(Stored items)

(* ===== verification/HookPolicy.v ===== *)
(** * The generic policy of the hook consumer

    Models the stateless policy of [src/crates/agent-nexus/src/hooks/server.rs]
    ([apply_policy] and what it calls) and the event type of [types.rs]. *)
From S2P Require Import Prelude Text Json Guard.

(** ** Events and payloads *)

Inductive HookEvent : Type :=
  | SessionStart | UserPromptSubmit | PreToolUse | PostToolUse | PreCompact | PostCompact | Stop.

#[export] Instance hook_event_eq_dec : EqDecision HookEvent.
Proof. solve_decision. Defined.

Definition is_mutable (self : HookEvent) : bool :=
  match self with
  | UserPromptSubmit | PreToolUse => true
  | _ => false
  end.

(** The [snake_case] names of the variants. *)
Definition event_name (e : HookEvent) : string :=
  match e with
  | SessionStart => "session_start"
  | UserPromptSubmit => "user_prompt_submit"
  | PreToolUse => "pre_tool_use"
  | PostToolUse => "post_tool_use"
  | PreCompact => "pre_compact"
  | PostCompact => "post_compact"
  | Stop => "stop"
  end.

Definition all_events : list HookEvent :=
  [SessionStart; UserPromptSubmit; PreToolUse; PostToolUse; PreCompact; PostCompact; Stop].

#[export] Instance serde_hook_event : Serde HookEvent := {
  to_value e := VString (event_name e);
  from_value v :=
    name ← variant_name v;
    match List.find (λ e, bool_decide (event_name e = name)) all_events with
    | Some e => Ok e
    | None => Err ("unknown variant `" +:+ name +:+ "`")
    end
}.
#[export] Instance serde_hook_event_laws : SerdeLaws HookEvent.
Proof. by intros []. Qed.

Record HookMeta : Type := mkMeta {
  dispatch_id : string;
  schema_version : u64;
  chat_id : string;
  owner_id : string;
  workspace_id : option string;
  turn_id : option string;
  parent_chat_id : option string;
  root_chat_id : option string;
  client : option string;
}.

Record HookPayload : Type := mkPayload {
  event : HookEvent;
  meta : HookMeta;
  data : Value;
}.

(** [schema_version] is a [u32]. *)
Definition u32_of_value (v : Value) : result u64 :=
  match v with
  | VPosInt n => if (n <? 4294967296)%N then Ok n else Err "invalid value: expected u32"
  | _ => Err "invalid type: expected u32"
  end.

Definition META_FIELDS : list string :=
  ["dispatch_id"; "schema_version"; "chat_id"; "owner_id"; "workspace_id"; "turn_id";
   "parent_chat_id"; "root_chat_id"; "client"].

Definition meta_from_value (v : Value) : result HookMeta :=
  v ← struct_form META_FIELDS 0 v;
  dispatch ← field_or "" "dispatch_id" v;
  schema ← (match Json.get "schema_version" v with Some x => u32_of_value x | None => Ok 0%N end);
  chat ← field_or "" "chat_id" v;
  owner ← field_or "" "owner_id" v;
  workspace ← field_or None "workspace_id" v;
  turn ← field_or None "turn_id" v;
  parent ← field_or None "parent_chat_id" v;
  root ← field_or None "root_chat_id" v;
  client ← field_or None "client" v;
  Ok (mkMeta dispatch schema chat owner workspace turn parent root client).

Definition payload_from_value (v : Value) : result HookPayload :=
  v ← struct_form ["type"; "meta"; "data"] 2 v;
  event ← field "type" v;
  meta ← (match Json.get "meta" v with
          | Some x => meta_from_value x
          | None => Err "missing field `meta`"
          end);
  Ok (mkPayload event meta (from_option id VNull (Json.get "data" v))).

(** ** Commands *)

Definition extract_command (tool_input : Value) : option string :=
  match Json.get "command" tool_input ≫= as_str with
  | Some c => Some c
  | None =>
      match Json.get "argv" tool_input ≫= as_array with
      | Some argv => Some (join " " (omap as_str argv))
      | None => as_str tool_input
      end
  end.

Definition CODER_LIFECYCLE_SUBCOMMANDS : list string :=
  ["templates"; "template"; "delete"; "create"; "start"; "stop"; "workspace"; "workspaces"; "server"].

Definition is_separator_char : ascii → bool :=
  is_one_of [";"; "&"; "|"; "("; ")"; "{"; "}"; "`"]%char.

(** The loop of [tokenize_shell]; the input is without its empty parts. *)
Fixpoint tokenize_loop (parts : list string) (at_start : bool) : list (string * bool) :=
  match parts with
  | [] => []
  | part :: parts =>
      let lead := trim_start_matches is_separator_char part in
      let sep_before := negb (bool_decide (String.length lead = String.length part)) in
      let body := trim_end_matches is_separator_char lead in
      if is_empty body then tokenize_loop parts true
      else
        let tok := trim_matches (is_one_of [squote; dquote; "`"%char]) body in
        if is_empty tok then tokenize_loop parts true
        else (tok, at_start || sep_before) :: tokenize_loop parts false
  end.

Definition tokenize_shell (cmd : string) : list (string * bool) :=
  tokenize_loop (split_whitespace cmd) true.

Definition token_at_command_boundary (prev : option string) (at_start : bool) : bool :=
  at_start || is_some_and (λ p, bool_decide (p ∈ ["-c"; "sudo"; "su"])) prev.

Definition is_coder_command_token (tok : string) : bool :=
  let trimmed := trim_end_matches (char_eqb "/") tok in
  if bool_decide (trimmed = "coder") then true
  else
    match strip_prefix "sudo" trimmed with
    | Some rest => bool_decide (rest = "coder")
    | None => ends_with "/coder" trimmed
    end.

(** The first token after the flags that follow [coder]. *)
Fixpoint skip_flags (tokens : list (string * bool)) : option string :=
  match tokens with
  | [] => None
  | (tok, _) :: tokens => if starts_with "-" tok then skip_flags tokens else Some tok
  end.

(** The loop of [invokes_coder_lifecycle]; [prev] is the token before. *)
Fixpoint coder_loop (prev : option string) (tokens : list (string * bool)) : bool :=
  match tokens with
  | [] => false
  | (tok, at_start) :: rest =>
      (is_coder_command_token tok && token_at_command_boundary prev at_start
       && is_some_and (λ sub, bool_decide (sub ∈ CODER_LIFECYCLE_SUBCOMMANDS)) (skip_flags rest))
      || coder_loop (Some tok) rest
  end.

Definition invokes_coder_lifecycle (cmd : string) : bool := coder_loop None (tokenize_shell cmd).

Definition classify_command (cmd : string) : HookDecision :=
  if contains "rm -rf /" cmd || contains "rm -rf /*" cmd then
    deny_with "recursive delete of filesystem root"
  else if (contains "git push" cmd && contains "--force" cmd && contains "main" cmd)
          || (contains "git push" cmd && (contains "-f" cmd || contains "--force" cmd)
              && contains "master" cmd) then
    deny_with "force-push to default branch"
  else if contains "redis-cli" cmd then
    deny_with "direct Redis access — use openflows-harness for all coordination"
  else if invokes_coder_lifecycle cmd then
    deny_with "workspace/template lifecycle is controller-managed — NEXUS provisions workspaces; a worker must never self-provision a workspace"
  else if starts_with "git push" (trim_start cmd) then
    mkDecision false None
      (Some (VObject [("command",
         VString ("GIT_TERMINAL_PROMPT=0 git -c core.askpass=true " +:+ trim cmd))])) None
  else observe.

(** ** Paths *)

Definition WORKSPACE_ROOTS : list string :=
  ["/home/coder/workspace"; "/home/coder"; "/workspace"; "/home/"; "."].

Definition is_outside_workspace (path : string) : bool :=
  let trimmed := trim_start_pat "./" (trim_start_matches (char_eqb "~") path) in
  if starts_with "/" trimmed then forallb (λ root, negb (starts_with root trimmed)) WORKSPACE_ROOTS
  else false.

(** ** The policy *)

Definition str_field (k : string) (v : Value) : string :=
  from_option id "" (Json.get k v ≫= as_str).

Definition tool_input (d : Value) : Value := from_option id VNull (Json.get "tool_input" d).

Definition decide_pre_tool_use (d : Value) : HookDecision :=
  let tool_name := to_lowercase (str_field "tool_name" d) in
  let input := tool_input d in
  if bool_decide (tool_name ∈ ["bash"; "sh"; "shell"; "execute"; "exec"]) then
    let cmd := from_option id "" (extract_command input) in
    if is_verification_request cmd then observe else classify_command cmd
  else if bool_decide (tool_name ∈ ["write"; "edit"; "create"; "patch"]) then
    let path := target_path input in
    if is_outside_workspace path then
      deny_with ("openflows policy: write outside workspace (`" +:+ path +:+ "`) is blocked")
    else observe
  else observe.

(** Attachments are only counted to be logged: every branch observes. *)
Definition decide_user_prompt (d : Value) : HookDecision :=
  match Json.get "parts" d ≫= as_array with
  | Some arr =>
      if (0 <? length (List.filter
            (λ p, negb (bool_decide ((Json.get "type" p ≫= as_str) = Some "text"))) arr))
      then observe else observe
  | None => observe
  end.

Definition apply_policy (payload : HookPayload) : HookDecision :=
  match event payload with
  | PreToolUse => decide_pre_tool_use (data payload)
  | UserPromptSubmit => decide_user_prompt (data payload)
  | _ => observe
  end.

- **TASK DESCRIPTION**:
Copy the entries above exactly, but only from the line holding "match parts with" through the line holding "(** The loop of [invokes_coder_lifecycle];", both included.

- **RESULT FOR THIS EXERCISE**:
  match parts with
  | [] => []
  | part :: parts =>
      let lead := trim_start_matches is_separator_char part in
      let sep_before := negb (bool_decide (String.length lead = String.length part)) in
      let body := trim_end_matches is_separator_char lead in
      if is_empty body then tokenize_loop parts true
      else
        let tok := trim_matches (is_one_of [squote; dquote; "`"%char]) body in
        if is_empty tok then tokenize_loop parts true
        else (tok, at_start || sep_before) :: tokenize_loop parts false
  end.

Definition tokenize_shell (cmd : string) : list (string * bool) :=
  tokenize_loop (split_whitespace cmd) true.

Definition token_at_command_boundary (prev : option string) (at_start : bool) : bool :=
  at_start || is_some_and (λ p, bool_decide (p ∈ ["-c"; "sudo"; "su"])) prev.

Definition is_coder_command_token (tok : string) : bool :=
  let trimmed := trim_end_matches (char_eqb "/") tok in
  if bool_decide (trimmed = "coder") then true
  else
    match strip_prefix "sudo" trimmed with
    | Some rest => bool_decide (rest = "coder")
    | None => ends_with "/coder" trimmed
    end.

(** The first token after the flags that follow [coder]. *)
Fixpoint skip_flags (tokens : list (string * bool)) : option string :=
  match tokens with
  | [] => None
  | (tok, _) :: tokens => if starts_with "-" tok then skip_flags tokens else Some tok
  end.

(** The loop of [invokes_coder_lifecycle]; [prev] is the token before. *)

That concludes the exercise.